_Work request_.
Among the entries below, find each line holding "JsonBuild" and return it.

──────── Source data

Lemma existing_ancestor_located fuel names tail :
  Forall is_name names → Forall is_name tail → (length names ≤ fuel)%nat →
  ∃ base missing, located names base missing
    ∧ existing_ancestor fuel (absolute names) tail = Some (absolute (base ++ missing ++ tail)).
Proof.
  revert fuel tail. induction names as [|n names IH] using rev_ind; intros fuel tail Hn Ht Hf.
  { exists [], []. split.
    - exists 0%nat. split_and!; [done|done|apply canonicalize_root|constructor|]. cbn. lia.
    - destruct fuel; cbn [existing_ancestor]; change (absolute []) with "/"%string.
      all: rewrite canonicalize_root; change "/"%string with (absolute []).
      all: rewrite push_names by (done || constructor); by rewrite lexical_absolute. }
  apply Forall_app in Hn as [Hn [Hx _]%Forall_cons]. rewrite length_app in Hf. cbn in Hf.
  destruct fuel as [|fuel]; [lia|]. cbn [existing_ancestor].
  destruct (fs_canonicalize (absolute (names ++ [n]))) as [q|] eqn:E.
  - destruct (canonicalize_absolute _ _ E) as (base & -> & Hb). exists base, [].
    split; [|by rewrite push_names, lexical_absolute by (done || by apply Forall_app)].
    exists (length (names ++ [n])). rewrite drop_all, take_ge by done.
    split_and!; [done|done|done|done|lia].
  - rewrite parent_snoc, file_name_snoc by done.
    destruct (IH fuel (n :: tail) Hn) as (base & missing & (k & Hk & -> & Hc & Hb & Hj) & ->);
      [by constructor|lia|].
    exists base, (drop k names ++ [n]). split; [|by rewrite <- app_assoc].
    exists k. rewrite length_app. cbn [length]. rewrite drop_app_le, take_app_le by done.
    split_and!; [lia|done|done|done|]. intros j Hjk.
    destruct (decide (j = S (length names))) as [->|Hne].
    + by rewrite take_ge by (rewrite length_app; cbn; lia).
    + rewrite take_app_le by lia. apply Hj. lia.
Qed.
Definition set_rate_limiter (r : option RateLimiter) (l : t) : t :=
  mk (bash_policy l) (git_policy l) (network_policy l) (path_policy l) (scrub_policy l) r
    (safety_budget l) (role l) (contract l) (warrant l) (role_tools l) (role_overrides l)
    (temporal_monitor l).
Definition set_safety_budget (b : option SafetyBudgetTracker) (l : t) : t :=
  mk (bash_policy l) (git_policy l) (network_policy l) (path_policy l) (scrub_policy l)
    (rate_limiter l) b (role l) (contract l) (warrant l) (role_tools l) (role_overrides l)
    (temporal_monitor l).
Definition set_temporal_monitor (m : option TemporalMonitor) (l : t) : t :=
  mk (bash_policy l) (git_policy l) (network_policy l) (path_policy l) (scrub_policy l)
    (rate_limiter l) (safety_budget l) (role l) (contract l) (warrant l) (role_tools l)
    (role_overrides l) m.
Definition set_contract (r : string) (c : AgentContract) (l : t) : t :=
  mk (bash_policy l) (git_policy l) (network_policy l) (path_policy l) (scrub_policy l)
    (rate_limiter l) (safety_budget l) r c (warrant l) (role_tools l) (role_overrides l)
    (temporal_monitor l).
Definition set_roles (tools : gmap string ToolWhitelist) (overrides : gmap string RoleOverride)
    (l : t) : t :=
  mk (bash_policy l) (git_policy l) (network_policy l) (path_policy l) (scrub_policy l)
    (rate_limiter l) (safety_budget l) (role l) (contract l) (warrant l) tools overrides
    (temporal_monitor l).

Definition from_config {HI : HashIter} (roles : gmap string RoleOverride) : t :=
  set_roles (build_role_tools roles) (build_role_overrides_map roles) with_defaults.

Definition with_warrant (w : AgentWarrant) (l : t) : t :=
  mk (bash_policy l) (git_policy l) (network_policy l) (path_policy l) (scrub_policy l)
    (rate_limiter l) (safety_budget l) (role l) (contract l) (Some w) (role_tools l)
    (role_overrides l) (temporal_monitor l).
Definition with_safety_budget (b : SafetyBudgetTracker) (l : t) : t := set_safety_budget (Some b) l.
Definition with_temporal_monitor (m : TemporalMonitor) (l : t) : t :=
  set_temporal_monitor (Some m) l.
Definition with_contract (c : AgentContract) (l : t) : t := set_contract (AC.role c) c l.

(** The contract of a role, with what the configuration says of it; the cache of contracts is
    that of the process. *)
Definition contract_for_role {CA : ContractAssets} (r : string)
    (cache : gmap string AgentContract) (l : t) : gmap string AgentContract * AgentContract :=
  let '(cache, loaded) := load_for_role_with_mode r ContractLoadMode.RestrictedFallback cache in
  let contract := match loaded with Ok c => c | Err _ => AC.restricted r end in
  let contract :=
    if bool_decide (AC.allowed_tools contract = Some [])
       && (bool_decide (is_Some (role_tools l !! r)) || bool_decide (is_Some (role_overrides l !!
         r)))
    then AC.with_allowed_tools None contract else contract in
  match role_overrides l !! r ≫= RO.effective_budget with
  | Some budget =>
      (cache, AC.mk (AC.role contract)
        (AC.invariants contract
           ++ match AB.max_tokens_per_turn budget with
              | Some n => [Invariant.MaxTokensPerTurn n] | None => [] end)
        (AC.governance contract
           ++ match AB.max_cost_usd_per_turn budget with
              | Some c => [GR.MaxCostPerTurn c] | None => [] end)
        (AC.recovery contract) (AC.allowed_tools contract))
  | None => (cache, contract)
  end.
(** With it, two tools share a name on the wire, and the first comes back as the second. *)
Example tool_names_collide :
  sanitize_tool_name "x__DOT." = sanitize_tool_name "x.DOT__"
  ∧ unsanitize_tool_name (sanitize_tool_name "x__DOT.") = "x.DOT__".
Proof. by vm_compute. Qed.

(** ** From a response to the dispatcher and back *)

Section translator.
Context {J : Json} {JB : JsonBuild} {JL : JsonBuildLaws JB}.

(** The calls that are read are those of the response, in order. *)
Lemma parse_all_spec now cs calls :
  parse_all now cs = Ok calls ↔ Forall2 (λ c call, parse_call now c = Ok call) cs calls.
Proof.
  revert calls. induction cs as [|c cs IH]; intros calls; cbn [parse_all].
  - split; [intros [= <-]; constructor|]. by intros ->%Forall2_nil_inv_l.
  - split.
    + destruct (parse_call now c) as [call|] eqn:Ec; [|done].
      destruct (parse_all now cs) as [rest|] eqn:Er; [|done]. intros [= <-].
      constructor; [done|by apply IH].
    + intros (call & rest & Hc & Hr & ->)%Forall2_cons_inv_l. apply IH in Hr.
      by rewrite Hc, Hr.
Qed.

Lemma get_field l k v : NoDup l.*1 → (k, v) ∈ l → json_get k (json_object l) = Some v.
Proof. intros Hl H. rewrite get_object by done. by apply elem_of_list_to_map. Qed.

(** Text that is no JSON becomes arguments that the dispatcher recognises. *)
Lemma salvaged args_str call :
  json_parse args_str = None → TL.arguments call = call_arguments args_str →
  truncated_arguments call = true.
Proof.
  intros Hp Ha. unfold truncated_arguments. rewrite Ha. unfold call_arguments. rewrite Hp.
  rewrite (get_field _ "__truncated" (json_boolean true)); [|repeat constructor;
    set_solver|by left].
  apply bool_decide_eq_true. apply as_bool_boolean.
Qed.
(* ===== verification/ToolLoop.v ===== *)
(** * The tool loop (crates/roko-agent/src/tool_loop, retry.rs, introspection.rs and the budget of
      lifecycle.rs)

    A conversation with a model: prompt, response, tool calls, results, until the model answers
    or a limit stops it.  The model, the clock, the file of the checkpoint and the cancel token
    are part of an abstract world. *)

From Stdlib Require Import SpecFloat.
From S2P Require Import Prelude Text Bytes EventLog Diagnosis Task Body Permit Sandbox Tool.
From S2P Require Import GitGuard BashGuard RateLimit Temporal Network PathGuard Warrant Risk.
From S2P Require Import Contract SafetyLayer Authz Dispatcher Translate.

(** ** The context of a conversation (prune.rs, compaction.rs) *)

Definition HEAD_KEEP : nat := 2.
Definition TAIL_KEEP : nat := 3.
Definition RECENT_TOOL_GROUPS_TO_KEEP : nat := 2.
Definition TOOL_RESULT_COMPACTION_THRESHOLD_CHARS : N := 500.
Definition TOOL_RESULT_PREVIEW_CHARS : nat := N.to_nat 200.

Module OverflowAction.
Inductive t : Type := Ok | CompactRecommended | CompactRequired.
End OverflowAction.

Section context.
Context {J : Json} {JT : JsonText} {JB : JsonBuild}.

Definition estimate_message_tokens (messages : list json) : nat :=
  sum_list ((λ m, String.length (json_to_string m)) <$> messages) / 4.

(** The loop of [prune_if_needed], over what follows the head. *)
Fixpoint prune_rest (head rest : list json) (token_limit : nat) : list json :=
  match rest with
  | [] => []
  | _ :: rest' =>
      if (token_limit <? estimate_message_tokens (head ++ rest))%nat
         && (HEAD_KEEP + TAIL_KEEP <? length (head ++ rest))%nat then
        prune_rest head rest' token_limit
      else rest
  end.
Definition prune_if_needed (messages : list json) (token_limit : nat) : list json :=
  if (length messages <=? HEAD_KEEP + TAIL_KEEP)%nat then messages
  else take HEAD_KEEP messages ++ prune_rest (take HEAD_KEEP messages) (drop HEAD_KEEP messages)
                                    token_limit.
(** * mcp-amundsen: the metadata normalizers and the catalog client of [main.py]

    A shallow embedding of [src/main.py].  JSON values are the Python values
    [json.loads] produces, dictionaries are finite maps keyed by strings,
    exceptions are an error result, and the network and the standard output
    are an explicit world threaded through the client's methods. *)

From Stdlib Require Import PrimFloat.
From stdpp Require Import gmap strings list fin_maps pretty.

────────────────
──────── Source data

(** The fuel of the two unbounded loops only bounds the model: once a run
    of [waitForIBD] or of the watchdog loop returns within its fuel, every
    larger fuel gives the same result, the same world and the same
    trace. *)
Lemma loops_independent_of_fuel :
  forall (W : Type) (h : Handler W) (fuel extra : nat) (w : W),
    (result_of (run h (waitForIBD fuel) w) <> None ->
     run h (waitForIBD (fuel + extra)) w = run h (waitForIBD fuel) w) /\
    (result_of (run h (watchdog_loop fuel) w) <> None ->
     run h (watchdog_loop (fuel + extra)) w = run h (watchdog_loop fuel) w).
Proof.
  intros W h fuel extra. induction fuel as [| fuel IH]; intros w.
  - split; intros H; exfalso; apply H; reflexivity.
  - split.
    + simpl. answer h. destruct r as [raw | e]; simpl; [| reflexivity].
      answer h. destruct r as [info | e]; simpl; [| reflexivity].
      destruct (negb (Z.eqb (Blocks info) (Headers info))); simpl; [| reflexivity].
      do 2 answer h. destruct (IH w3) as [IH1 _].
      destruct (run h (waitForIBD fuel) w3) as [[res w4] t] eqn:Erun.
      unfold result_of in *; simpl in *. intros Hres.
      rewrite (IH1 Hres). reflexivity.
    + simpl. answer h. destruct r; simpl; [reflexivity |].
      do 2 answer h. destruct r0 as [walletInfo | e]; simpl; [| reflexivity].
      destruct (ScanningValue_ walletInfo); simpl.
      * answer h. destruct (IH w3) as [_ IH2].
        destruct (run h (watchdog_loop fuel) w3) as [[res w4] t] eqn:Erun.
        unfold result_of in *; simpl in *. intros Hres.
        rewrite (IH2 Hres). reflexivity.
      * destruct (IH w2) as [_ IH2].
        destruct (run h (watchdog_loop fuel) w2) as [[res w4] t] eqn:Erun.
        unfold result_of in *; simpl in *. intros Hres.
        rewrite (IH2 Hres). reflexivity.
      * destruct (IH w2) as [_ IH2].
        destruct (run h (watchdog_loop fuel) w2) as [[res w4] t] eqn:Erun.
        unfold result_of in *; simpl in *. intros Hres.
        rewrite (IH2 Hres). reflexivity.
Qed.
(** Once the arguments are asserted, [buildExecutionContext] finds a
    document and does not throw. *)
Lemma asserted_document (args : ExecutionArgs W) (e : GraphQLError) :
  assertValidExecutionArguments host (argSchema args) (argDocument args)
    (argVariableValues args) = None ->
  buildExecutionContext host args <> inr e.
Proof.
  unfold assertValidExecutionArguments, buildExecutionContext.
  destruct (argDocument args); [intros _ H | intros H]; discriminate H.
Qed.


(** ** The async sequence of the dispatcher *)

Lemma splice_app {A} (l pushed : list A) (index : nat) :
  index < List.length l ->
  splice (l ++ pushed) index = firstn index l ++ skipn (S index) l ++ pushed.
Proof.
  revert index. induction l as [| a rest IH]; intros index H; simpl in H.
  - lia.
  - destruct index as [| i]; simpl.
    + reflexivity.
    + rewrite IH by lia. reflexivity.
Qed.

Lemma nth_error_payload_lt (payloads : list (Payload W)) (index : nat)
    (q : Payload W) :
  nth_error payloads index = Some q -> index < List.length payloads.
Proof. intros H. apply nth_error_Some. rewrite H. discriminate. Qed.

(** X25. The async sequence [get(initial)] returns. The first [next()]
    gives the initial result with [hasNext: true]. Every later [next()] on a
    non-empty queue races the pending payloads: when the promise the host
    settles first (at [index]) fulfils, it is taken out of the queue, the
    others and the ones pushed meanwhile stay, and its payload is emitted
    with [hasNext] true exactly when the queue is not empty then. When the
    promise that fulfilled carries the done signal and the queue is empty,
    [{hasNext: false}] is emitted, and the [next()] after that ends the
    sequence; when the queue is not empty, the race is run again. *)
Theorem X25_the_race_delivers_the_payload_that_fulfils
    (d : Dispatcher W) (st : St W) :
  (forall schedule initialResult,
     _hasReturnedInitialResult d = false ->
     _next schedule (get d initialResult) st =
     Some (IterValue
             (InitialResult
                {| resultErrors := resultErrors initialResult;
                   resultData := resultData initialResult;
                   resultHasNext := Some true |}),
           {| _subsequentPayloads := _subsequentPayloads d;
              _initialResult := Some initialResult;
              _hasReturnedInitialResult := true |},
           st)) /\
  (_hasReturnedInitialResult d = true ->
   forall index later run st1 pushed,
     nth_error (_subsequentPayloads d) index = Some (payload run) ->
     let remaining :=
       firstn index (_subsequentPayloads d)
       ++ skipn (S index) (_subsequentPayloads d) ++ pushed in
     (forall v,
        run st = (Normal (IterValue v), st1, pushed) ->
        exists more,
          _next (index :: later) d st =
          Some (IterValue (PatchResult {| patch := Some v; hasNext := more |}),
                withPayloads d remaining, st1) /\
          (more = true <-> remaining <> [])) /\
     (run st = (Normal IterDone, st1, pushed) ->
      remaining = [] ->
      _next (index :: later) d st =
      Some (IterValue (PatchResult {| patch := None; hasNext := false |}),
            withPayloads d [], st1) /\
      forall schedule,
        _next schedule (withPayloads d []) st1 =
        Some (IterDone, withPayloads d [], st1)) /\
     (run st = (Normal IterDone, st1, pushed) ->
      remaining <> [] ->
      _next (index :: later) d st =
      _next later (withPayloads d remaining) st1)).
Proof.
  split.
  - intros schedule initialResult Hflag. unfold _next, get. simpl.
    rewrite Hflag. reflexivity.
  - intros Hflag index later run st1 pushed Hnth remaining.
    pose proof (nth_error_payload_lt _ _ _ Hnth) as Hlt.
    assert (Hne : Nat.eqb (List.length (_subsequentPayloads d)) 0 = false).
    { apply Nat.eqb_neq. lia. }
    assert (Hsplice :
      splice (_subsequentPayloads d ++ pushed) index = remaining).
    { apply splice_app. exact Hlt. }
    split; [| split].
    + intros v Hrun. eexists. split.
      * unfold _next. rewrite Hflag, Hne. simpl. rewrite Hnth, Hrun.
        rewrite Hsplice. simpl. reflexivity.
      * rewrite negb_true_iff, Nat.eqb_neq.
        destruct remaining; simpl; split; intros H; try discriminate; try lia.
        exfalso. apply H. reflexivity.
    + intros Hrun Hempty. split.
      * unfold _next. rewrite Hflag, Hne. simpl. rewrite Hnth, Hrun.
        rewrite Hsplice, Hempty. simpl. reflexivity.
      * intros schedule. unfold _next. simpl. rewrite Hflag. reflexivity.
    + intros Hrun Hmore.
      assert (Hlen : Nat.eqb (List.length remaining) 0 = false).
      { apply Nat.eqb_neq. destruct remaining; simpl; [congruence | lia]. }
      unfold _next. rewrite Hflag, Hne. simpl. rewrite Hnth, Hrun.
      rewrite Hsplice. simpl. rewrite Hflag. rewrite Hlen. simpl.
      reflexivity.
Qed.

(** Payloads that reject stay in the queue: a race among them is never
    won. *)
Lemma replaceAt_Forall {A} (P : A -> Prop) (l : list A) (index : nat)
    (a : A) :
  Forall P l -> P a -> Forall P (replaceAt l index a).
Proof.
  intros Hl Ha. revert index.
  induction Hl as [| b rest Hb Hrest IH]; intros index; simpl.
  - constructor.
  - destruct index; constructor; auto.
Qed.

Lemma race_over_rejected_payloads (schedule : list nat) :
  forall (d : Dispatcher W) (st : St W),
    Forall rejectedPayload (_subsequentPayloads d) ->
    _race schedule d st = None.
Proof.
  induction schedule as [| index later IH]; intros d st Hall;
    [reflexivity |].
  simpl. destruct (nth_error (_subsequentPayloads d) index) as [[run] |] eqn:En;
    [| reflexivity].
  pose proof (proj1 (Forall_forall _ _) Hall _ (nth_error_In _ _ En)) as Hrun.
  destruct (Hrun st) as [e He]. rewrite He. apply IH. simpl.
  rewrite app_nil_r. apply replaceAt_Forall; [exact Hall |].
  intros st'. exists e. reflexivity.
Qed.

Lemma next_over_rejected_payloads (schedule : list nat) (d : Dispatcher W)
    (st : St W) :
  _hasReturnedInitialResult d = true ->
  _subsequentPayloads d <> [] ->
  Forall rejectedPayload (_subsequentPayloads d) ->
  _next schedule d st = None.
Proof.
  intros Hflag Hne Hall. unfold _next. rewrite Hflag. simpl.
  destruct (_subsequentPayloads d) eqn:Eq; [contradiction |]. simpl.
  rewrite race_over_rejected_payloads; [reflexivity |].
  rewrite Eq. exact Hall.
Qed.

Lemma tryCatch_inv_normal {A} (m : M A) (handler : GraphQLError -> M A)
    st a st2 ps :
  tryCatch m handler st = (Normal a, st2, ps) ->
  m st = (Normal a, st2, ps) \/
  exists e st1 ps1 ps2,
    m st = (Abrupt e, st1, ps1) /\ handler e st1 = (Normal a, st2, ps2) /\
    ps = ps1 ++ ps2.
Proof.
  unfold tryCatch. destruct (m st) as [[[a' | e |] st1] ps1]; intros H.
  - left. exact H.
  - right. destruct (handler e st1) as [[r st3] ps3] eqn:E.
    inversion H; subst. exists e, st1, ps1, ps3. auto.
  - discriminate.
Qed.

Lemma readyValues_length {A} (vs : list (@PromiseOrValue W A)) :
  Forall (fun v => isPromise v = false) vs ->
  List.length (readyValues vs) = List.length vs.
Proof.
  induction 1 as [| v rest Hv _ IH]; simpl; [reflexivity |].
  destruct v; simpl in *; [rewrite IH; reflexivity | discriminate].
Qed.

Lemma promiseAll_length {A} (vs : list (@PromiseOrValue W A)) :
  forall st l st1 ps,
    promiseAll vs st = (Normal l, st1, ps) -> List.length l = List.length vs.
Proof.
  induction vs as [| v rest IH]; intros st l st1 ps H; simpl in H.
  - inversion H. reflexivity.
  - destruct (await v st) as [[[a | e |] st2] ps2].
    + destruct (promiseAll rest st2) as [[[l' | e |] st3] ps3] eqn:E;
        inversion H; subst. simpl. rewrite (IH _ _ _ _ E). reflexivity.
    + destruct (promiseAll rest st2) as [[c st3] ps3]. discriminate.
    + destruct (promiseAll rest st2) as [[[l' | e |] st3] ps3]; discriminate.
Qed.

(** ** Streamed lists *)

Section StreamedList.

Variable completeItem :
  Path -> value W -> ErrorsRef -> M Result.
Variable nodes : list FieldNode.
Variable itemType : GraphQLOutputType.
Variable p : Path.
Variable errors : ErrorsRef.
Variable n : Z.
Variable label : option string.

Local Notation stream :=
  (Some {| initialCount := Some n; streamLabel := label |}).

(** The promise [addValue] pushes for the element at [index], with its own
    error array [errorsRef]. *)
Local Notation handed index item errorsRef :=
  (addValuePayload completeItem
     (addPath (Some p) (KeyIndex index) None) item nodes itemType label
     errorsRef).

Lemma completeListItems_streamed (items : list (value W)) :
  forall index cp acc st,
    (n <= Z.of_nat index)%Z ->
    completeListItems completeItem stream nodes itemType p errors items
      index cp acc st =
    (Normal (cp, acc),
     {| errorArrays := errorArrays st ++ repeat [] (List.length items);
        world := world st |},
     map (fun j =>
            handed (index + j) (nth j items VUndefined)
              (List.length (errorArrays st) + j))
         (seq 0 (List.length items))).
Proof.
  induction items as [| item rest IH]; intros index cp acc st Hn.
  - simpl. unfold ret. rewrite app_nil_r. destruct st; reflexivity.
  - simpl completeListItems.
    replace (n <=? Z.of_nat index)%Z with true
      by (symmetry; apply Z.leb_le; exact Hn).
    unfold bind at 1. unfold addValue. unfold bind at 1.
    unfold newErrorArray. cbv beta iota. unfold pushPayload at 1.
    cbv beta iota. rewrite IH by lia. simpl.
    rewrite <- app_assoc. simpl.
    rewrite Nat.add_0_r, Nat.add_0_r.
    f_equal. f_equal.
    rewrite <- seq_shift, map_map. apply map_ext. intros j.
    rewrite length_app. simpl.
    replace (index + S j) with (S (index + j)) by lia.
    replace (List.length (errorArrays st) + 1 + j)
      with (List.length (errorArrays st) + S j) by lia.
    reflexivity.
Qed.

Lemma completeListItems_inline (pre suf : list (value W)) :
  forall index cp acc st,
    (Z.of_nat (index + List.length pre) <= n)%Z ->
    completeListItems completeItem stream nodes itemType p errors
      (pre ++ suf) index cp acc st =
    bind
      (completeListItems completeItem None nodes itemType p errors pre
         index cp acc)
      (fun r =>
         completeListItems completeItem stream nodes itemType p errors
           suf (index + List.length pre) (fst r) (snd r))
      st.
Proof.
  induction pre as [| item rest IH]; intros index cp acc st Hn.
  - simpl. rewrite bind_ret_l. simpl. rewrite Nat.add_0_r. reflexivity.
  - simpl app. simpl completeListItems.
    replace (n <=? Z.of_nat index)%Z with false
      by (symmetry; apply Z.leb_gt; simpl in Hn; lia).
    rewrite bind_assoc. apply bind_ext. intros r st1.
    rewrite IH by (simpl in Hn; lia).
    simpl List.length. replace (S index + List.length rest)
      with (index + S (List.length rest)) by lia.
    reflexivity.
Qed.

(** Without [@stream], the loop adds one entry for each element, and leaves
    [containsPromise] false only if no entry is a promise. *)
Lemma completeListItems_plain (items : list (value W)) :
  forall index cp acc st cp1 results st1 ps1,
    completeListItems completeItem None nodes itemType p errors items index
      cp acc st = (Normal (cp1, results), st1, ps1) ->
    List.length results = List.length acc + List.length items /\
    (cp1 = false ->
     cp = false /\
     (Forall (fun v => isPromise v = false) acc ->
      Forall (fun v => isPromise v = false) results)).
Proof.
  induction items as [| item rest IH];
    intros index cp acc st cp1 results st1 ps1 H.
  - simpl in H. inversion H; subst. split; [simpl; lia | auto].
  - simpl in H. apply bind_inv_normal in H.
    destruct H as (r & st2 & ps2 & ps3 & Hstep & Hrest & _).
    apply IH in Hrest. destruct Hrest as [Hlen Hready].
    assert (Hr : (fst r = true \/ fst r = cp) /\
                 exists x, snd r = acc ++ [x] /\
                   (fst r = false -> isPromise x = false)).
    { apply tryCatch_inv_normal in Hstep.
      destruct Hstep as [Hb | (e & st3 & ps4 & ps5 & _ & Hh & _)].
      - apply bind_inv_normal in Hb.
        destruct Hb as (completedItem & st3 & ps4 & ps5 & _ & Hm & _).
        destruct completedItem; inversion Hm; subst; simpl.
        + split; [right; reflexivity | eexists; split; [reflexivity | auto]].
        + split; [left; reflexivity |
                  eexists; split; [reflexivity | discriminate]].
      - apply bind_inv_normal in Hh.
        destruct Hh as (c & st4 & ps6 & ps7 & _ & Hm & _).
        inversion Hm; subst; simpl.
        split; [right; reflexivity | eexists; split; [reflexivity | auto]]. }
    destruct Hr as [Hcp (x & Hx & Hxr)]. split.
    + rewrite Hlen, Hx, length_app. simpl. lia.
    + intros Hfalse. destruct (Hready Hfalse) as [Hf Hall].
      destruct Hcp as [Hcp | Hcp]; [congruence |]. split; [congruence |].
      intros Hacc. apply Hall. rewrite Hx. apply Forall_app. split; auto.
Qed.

────────────────

_Your response_.
Context {J : Json} {JB : JsonBuild} {JL : JsonBuildLaws JB}.
Context {J : Json} {JT : JsonText} {JB : JsonBuild}.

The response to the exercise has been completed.